When Brian Richmond works in his laboratory in the basement of an anthropology research center on G Street, he has to duck beneath its low-hanging ceilings and shuffle in his team of 10 researchers to work one-by-one.
But the chair of the anthropology department got word last week that he will have 50 percent more room when he works in the Science and Engineering Hall’s coveted lab space. He and 117 other researchers will move into the building in 2015.
In a yearlong process that generated enthusiasm from those moving into the building and drew irritation from those left out, administrators have sized up grant portfolios and weighed equipment needs to allocate research space.
Another deciding factor for landing a spot in the new building was researchers’ tendencies toward interdisciplinary work.
“There’s an increasing acknowledgment that the really big discoveries of the future and the solutions to the big problems of our time are only going to come about when we bring together different perspectives and methods from multiple disciplines,” Richmond, who works with psychology and engineering researchers to
study human bipedalism, said.
Biophysics and biomedical engineering researchers will be rewarded with the most lab space in the $275 million structure because of their collaborative work, Senior Vice Provost for Academic Affairs and Planning Forrest Maltzman said.
Nearly 63 percent of labs will go to researchers in the School of Engineering and Applied Science, while the rest will go to researchers in the biology, chemistry, physics and hominid anthropology departments in the Columbian College of Arts and Sciences. Columbian College researchers will lay claim to about 1,600 more square feet than engineers because science labs often need more equipment space than engineering labs, Maltzman said.
Since January, representatives from Ballinger Architects have interviewed 177 science and engineering professors about their space needs and lab work to see who would mesh best with the design of the building, another factor in deciding lab space. Three committees of administrators and researchers focused on space, equipment and operations also helped guide the allocation process.
The building will boast state-of-the-art equipment and facilities across 480,000 square feet, including a lab for nano-scale research, a clean room to prevent contamination and a three-story-tall “high bay” that will allow researchers to test how to make more earthquake-resistant bridges and buildings.
More than half of the labs will go to researchers hired between 2010 and the building’s opening day, as the two schools look to draw in top scholars from interdisciplinary fields.

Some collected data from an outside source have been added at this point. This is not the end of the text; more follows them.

(** The rule on a configuration that has its two keys, in closed form. *)
Lemma _score_toxicity_eq data c mx ov :
  c.(max_flags_allowed) = Some mx -> c.(override_models) = Some ov ->
  let n := get data.(num_models_flagged) (of_Z 0) in
  let hits := List.filter (fun m => str_in m ov) (get data.(high_risk_models) []) in
  let base : Z * option string :=
    if eqb n (of_Z 0) then (20, None)
    else if eqb n (of_Z 1) then (10, None)
    else if gtb n (of_Z mx)
         then (0, Some (">" +:+ str mx +:+ " toxicity models flagged"))
         else (0, None) in
  _score_toxicity data c =
    Ok (Z.max (fst base - 10 * Z.of_nat (length hits)) 0,
        merged_reason (snd base) hits).
Proof.
  intros Hmx Hov. cbv zeta. unfold _score_toxicity, high_risk_hits.
  rewrite Hmx, Hov.
  remember (get (num_models_flagged data) (of_Z 0)) as n eqn:Hn.
  remember (get (high_risk_models data) []) as models eqn:Hm.
  destruct models as [|m ms].
  - destruct (eqb n (of_Z 0)); [reflexivity|].
    destruct (eqb n (of_Z 1)); [reflexivity|].
    cbv beta iota delta [bind item]. destruct (gtb n (of_Z mx)); reflexivity.
  - cbv beta iota delta [bind item].
    generalize (List.filter (fun m0 => str_in m0 ov) (m :: ms)) as hits.
    intros hits.
    destruct (eqb n (of_Z 0)); [destruct hits; reflexivity|].
    destruct (eqb n (of_Z 1)); [destruct hits; reflexivity|].
    destruct (gtb n (of_Z mx)); destruct hits; reflexivity.
Qed.

Lemma truthy_append a b : a <> "" -> truthy (Some (a +:+ b)) = true.
Proof. destruct a; [congruence | reflexivity]. Qed.

(** A reason the rule returns is never the empty string. *)
Lemma _score_toxicity_reason data c :
  returns (fun p => forall r, snd p = Some r -> truthy (Some r) = true)
          (_score_toxicity data c).
Proof.
  unfold _score_toxicity. cbv zeta.
  eapply returns_bind
    with (Q := fun p => forall r, snd p = Some r -> truthy (Some r) = true).
  { destruct (eqb _ (of_Z 0)); [apply returns_ok; discriminate|].
    destruct (eqb _ (of_Z 1)); [apply returns_ok; discriminate|].
    eapply returns_bind; [apply returns_any | intros mx _].
    destruct (gtb _ (of_Z mx)); apply returns_ok; [|discriminate].
    intros r [= <-]. reflexivity. }
  intros [s0 fr0] Hfr0.
  eapply returns_bind; [apply returns_any | intros hits _].
  destruct hits as [|h hits]; apply returns_ok; [exact Hfr0|].
  simpl snd. intros r [= <-].
  destruct (truthy fr0); apply truthy_append.
  - destruct fr0 as [b|]; simpl in *; [|discriminate].
    intros E. specialize (Hfr0 b eq_refl). simpl in Hfr0. rewrite E in Hfr0.
    discriminate.
  - discriminate.
Qed.

End Toxicity.

Section DrugLikeness.


Lemma foldl_max_spec ks : forall k,
  foldl Z.max k ks ∈ k :: ks /\ forall x, x ∈ k :: ks -> x <= foldl Z.max k ks.
Proof.
  induction ks as [|y ks IH]; intros k; simpl.
  - split; [apply elem_of_cons; auto|].
    intros x Hx. apply elem_of_cons in Hx as [->|Hx]; [lia|]. inversion Hx.
  - destruct (IH (Z.max k y)) as [Hin Hle]. split.
    + apply elem_of_cons in Hin as [Heq|Hin].
      * rewrite Heq. destruct (Z.max_spec k y) as [[_ ->]|[_ ->]];
          rewrite !elem_of_cons; auto.
      * rewrite !elem_of_cons; auto.
    + intros x Hx. rewrite !elem_of_cons in Hx.
      assert (Hm : Z.max k y <= foldl Z.max (Z.max k y) ks)
        by (apply Hle, elem_of_cons; auto).
      destruct Hx as [->|[->|Hx]]; [lia | lia |].
      apply Hle, elem_of_cons; auto.
Qed.

Lemma key_in_list (tbl : gmap Z Z) k :
  k ∈ (map_to_list tbl).*1 <-> is_Some (tbl !! k).
Proof.
  rewrite list_elem_of_fmap. split.
  - intros ([k' v] & -> & Hin). apply elem_of_map_to_list in Hin. eauto.
  - intros [v Hv]. exists (k, v). split; [reflexivity|].
    now apply elem_of_map_to_list.
Qed.

(** [max(score_table.keys())] is the largest key, and fails only on the
    empty table. *)
Lemma max_key_largest (tbl : gmap Z Z) K :
  max_key tbl = Ok K <-> is_largest_key tbl K.
Proof.
  unfold max_key, is_largest_key.
  destruct ((map_to_list tbl).*1) as [|k ks] eqn:Hl.
  - split; [discriminate|]. intros [HK _].
    apply key_in_list in HK. rewrite Hl in HK. inversion HK.
  - destruct (foldl_max_spec ks k) as [Hin Hle]. split.
    + intros [= <-]. split.
      * apply key_in_list. now rewrite Hl.
      * intros k' Hk'. apply Hle. rewrite <- Hl. now apply key_in_list.
    + intros [HK Hmax]. f_equal. apply Z.le_antisymm.
      * apply Hmax, key_in_list. now rewrite Hl.
      * apply Hle. rewrite <- Hl. now apply key_in_list.
Qed.

(** The rule on a table with largest key [K], in closed form. *)
Lemma _score_drug_likeness_eq data c tbl K :
  c.(score_by_violations) = Some tbl -> is_largest_key tbl K ->
  _score_drug_likeness data c =
    Ok (table_get tbl (min (get data.(num_violations) PosInf) (of_Z K)) 0).
Proof.
  intros Htbl HK. unfold _score_drug_likeness. rewrite Htbl. simpl.
  apply max_key_largest in HK. rewrite HK. reflexivity.
Qed.

End DrugLikeness.

(** ** Two runs side by side *)

Section SideBySide.

Variables (sa sb : loc) (va vb : value).




Lemma denotes_heap w w' v : w'.(heap) = w.(heap) -> denotes w' v = denotes w v.
Proof. intros H. destruct v; simpl; congruence. Qed.

Lemma agree_logged wa wb na nb wa' wb' :
  agree sa sb va vb wa wb -> logged wa na wa' -> logged wb nb wb' -> agree sa sb va vb wa' wb'.
Proof.
  intros [Hs Hv] (Ha & _) (Hb & _). unfold agree.
  rewrite (denotes_heap _ _ va Ha), (denotes_heap _ _ vb Hb), Ha, Hb. auto.
Qed.

Lemma sim_ret {A} (a : A) : sim sa sb va vb (ret a) (ret a).
Proof. intros wa wb H. auto. Qed.

Lemma sim_raise {A} e : sim sa sb va vb (@raise A e) (raise e).
Proof. intros wa wb H. auto. Qed.

Lemma sim_lift {A} (r : result A) : sim sa sb va vb (lift r) (lift r).
Proof. intros wa wb H. auto. Qed.

Lemma sim_logger level msg : sim sa sb va vb (logger level msg) (logger level msg).
Proof.
  intros wa wb H. split; [reflexivity|].
  eapply agree_logged; [exact H | apply logger_logged..].
Qed.

Lemma sim_deref : sim sa sb va vb (deref sa) (deref sb).
Proof. intros wa wb H. split; [simpl; f_equal; apply H | exact H]. Qed.

Lemma sim_target : sim sa sb va vb (target va) (target vb).
Proof.
  intros wa wb H. rewrite !target_denotes. split; [simpl; f_equal; apply H | exact H].
Qed.

Lemma sim_mbind {A B} (ma mb : M A) (ka kb : A -> M B) :
  sim sa sb va vb ma mb -> (forall a, sim sa sb va vb (ka a) (kb a)) -> sim sa sb va vb (mbind ma ka) (mbind mb kb).
Proof.
  intros Hm Hk wa wb H. unfold mbind. destruct (Hm wa wb H) as [Hr Hw].
  destruct (ma wa) as [[a|e] wa'], (mb wb) as [[b|e'] wb']; simpl in *;
    try discriminate.
  - injection Hr as <-. apply Hk, Hw.
  - injection Hr as <-. auto.
Qed.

The science departments in Columbian College will hire 26 professors – both tenure and non-tenure track – over the next three years. The engineering school has brought in 36 new faculty members over the last two years with plans to hire six more this year.
But some professors said the criteria for nabbing research spots in the new building were not clear and questioned the logic of assigning space based on collaborative work.
Gustavo Hormiga, a biology professor who works in Bell Hall, compared organizing lab space across disciplines to an “arranged marriage” and said some faculty did not support the decision if it meant disrupting collaborations going on within departments.
“For a researcher, a lab is basically an extension of the person. It’s not simply a physical space or four walls,” Hormiga said. “[Administrators are] fiddling around with something very personal. If you’re going to fiddle around with that, you better make sure you really understand it to a fine detail what you’re dealing with, and I think that is lost on the administration.”
Balancing delicate departmental concerns and questions of stretch amid limited research space has been on the minds of administrators and architects, Maltzman said.
He defended the criteria for gaining lab space, which also include how much external funding a researcher pulls in, how the research coincides with the building’s design features and whether the researcher is a new hire.
“We have a very fancy problem,” Maltzman said. “We have lots of faculty doing cutting-edge research who want space in the new building, but we also have physical limitations in the building. Clearly accommodating competing interests has been a challenge.”
Maltzman said administrators tried to keep researchers informed through individual meetings with architects, reports to department heads and a few meetings with full departments.
He added that administrators were taking steps to quell concerns, like guaranteeing departments the chance to keep offices together.
“I do think it’s important for us to recognize that this is indeed a cultural shift. And there is a need to go ahead and make sure the cultural shift doesn’t occur so rapidly that it’s too unsettling,” he said.
School of Engineering and Applied Science Dean David Dolling said all of his school’s departments’ faculty offices will be in the new science hall, “so we have no concerns over departments being split or lacking cohesion.”
About one-third of science and engineering faculty will continue their research outside of the new building in existing labs on Foggy Bottom or on the Virginia Science and Technology Campus.
In Duke University’s French Family Science Center, which opened in 2006 and houses mostly biology and chemistry along with some physics laboratories, interdisciplinary work has jumpstarted research, even with its physics department split between buildings, Duke’s physics department chair Haiyan Gao said.
“We have roughly 30 faculty in the department and I can tell you, in the new French Family Science Building, we only have four faculty offices. Did this create any kind of tension? I don’t think so,” Gao said.